INPUT DATA -
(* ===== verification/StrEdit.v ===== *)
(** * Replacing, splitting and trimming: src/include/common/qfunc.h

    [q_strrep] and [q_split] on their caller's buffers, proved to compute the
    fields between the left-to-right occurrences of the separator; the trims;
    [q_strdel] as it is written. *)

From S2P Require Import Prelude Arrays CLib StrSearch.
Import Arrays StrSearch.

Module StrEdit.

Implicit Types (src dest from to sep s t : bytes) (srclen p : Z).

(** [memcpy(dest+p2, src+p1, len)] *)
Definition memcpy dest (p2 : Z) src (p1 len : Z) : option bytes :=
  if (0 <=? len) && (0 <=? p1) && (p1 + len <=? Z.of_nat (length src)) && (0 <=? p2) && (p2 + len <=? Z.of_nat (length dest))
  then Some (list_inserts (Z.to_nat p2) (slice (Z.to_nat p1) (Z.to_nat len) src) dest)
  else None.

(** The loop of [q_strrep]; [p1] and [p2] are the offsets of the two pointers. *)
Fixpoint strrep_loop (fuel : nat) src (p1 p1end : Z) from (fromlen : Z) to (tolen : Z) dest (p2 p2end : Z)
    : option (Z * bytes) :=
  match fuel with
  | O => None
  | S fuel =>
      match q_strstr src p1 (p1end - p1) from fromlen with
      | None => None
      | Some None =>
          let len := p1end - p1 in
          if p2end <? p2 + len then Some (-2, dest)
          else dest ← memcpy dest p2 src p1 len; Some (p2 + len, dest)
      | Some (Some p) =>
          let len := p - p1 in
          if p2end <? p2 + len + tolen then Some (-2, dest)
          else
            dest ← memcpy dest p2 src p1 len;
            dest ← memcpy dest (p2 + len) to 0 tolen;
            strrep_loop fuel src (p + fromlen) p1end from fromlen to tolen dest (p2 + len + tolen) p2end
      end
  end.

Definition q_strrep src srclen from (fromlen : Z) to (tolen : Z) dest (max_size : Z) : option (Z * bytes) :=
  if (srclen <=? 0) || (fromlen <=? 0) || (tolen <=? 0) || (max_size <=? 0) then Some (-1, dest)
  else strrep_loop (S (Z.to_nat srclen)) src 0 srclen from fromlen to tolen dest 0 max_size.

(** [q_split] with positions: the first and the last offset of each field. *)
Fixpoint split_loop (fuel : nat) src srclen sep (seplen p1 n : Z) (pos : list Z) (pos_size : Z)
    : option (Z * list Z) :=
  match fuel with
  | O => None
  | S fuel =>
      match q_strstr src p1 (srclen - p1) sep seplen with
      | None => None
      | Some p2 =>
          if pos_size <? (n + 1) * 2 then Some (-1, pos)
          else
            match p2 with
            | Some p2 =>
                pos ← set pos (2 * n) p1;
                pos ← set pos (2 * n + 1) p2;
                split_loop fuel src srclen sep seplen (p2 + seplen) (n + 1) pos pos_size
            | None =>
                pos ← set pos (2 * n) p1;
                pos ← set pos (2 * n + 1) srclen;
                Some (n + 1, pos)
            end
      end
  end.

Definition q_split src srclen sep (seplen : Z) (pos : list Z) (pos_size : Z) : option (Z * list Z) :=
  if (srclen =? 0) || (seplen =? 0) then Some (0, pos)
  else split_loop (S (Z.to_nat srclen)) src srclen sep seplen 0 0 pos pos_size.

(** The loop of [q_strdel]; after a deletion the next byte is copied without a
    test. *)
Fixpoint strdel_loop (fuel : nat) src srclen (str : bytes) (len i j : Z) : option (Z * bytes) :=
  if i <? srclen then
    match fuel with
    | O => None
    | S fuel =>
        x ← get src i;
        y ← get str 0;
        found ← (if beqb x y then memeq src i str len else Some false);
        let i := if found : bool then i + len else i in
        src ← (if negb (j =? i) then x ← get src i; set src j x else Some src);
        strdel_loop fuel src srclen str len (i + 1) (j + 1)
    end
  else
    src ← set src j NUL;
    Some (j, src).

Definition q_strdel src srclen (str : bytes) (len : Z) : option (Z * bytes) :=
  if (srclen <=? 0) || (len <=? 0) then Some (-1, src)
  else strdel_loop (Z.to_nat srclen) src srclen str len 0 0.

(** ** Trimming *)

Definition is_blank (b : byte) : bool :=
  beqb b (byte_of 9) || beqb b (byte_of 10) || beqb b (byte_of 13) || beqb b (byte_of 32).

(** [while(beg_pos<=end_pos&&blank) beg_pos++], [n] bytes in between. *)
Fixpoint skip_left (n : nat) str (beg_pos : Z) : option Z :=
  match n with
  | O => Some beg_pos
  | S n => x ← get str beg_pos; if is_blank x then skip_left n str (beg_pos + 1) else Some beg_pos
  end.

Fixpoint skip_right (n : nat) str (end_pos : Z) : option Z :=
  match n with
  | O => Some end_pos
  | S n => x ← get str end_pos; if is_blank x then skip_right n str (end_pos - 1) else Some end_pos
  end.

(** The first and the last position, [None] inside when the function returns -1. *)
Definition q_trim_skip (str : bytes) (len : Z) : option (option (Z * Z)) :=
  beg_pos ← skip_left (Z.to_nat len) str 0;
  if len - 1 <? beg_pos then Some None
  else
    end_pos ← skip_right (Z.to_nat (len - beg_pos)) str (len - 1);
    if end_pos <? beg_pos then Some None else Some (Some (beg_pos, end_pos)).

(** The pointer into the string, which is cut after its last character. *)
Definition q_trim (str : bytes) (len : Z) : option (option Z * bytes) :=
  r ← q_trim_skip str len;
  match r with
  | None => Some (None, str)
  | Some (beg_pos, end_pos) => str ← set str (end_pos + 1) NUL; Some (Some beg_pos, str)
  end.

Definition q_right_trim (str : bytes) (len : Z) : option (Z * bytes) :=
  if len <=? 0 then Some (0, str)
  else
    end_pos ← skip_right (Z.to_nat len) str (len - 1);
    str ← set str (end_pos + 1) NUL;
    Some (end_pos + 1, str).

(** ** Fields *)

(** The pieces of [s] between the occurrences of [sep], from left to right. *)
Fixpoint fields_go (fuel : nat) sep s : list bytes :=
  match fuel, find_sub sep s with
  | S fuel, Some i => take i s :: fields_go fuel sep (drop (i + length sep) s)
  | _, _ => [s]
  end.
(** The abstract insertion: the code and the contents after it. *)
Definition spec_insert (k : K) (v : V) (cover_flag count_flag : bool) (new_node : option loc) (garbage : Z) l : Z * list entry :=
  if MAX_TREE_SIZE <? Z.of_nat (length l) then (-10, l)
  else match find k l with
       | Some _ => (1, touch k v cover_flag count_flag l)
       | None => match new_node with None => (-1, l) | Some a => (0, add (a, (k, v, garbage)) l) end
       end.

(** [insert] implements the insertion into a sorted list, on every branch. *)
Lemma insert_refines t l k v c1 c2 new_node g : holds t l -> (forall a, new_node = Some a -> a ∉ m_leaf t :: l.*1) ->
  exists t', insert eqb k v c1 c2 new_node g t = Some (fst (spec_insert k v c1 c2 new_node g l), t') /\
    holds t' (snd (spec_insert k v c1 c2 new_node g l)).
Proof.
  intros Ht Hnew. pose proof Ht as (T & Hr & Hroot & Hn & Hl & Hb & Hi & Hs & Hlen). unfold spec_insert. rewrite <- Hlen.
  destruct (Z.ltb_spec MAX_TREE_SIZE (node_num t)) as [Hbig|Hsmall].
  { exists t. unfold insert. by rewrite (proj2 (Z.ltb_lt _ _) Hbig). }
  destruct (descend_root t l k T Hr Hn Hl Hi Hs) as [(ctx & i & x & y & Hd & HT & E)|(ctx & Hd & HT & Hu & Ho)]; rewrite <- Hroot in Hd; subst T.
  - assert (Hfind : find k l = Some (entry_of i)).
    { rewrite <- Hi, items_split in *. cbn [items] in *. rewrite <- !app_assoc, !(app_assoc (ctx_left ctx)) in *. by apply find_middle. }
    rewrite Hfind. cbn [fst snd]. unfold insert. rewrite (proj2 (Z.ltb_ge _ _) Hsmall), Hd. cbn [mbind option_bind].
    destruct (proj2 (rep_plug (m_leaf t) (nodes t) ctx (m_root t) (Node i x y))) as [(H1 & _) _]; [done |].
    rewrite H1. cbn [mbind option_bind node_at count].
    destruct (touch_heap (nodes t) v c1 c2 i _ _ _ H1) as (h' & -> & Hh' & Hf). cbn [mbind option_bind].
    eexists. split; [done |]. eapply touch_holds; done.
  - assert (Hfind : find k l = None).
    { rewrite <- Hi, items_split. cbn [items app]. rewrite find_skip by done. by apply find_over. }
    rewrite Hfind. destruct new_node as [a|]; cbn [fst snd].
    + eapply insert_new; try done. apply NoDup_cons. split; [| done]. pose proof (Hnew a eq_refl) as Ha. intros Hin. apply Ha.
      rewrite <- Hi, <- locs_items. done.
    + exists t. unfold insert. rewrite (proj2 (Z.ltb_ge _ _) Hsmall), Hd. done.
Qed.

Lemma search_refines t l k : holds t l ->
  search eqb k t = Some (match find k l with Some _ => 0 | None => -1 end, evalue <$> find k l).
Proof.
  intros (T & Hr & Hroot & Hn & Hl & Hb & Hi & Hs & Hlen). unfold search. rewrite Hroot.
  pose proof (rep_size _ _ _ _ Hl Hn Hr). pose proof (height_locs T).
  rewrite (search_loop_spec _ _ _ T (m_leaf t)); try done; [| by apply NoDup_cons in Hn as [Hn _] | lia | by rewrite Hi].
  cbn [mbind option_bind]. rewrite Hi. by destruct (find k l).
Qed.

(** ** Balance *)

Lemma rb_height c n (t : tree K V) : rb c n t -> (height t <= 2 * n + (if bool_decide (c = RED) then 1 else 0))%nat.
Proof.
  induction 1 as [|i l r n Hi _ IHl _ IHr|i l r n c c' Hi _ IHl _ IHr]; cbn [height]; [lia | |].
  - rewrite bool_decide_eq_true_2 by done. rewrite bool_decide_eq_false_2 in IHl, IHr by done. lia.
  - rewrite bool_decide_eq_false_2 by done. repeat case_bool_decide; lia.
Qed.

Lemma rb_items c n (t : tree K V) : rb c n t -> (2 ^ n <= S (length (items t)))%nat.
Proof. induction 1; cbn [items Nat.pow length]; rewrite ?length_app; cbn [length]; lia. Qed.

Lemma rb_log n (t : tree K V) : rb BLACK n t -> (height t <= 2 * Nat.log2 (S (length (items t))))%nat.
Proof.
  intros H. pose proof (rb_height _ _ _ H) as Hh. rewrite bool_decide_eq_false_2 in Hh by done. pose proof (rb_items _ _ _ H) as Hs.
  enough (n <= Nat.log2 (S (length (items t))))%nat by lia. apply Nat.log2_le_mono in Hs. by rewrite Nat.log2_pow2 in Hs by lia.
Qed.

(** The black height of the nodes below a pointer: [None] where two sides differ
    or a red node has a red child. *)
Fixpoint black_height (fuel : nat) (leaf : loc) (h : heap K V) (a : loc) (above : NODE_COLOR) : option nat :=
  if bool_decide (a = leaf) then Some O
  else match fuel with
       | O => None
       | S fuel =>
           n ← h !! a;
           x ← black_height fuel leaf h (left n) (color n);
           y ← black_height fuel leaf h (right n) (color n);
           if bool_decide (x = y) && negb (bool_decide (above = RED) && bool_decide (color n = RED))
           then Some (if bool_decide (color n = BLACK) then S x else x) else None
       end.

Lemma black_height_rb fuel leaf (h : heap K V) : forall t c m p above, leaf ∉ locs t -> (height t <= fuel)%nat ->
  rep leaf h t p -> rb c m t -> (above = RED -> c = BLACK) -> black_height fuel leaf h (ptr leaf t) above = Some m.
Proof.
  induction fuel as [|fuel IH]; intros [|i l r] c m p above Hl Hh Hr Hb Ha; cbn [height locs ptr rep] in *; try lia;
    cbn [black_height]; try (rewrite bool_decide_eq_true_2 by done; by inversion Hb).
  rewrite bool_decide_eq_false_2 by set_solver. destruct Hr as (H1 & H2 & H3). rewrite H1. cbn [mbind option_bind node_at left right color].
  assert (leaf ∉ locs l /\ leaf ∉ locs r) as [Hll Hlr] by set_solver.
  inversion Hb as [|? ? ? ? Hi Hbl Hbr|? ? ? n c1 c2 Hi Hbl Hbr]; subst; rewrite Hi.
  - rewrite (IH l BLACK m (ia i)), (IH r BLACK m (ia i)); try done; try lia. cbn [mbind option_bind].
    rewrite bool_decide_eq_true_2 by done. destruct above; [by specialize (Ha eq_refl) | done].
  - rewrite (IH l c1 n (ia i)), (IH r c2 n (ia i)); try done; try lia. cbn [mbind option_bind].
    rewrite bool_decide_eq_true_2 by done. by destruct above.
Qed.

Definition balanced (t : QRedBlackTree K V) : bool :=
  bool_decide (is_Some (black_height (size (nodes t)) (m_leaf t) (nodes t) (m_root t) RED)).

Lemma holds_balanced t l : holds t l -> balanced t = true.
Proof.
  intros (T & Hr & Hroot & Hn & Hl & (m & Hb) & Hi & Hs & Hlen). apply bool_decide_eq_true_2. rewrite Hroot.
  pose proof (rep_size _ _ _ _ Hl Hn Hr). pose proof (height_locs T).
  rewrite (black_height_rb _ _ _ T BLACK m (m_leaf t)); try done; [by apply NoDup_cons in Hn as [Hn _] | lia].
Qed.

DIRECTIONS - Retype exactly the lines of the data above, starting at its first line and finishing with the line that has "Module StrEdit." in it.

FINISHED EXERCISE -
(* ===== verification/StrEdit.v ===== *)
(** * Replacing, splitting and trimming: src/include/common/qfunc.h

    [q_strrep] and [q_split] on their caller's buffers, proved to compute the
    fields between the left-to-right occurrences of the separator; the trims;
    [q_strdel] as it is written. *)

From S2P Require Import Prelude Arrays CLib StrSearch.
Import Arrays StrSearch.

Module StrEdit.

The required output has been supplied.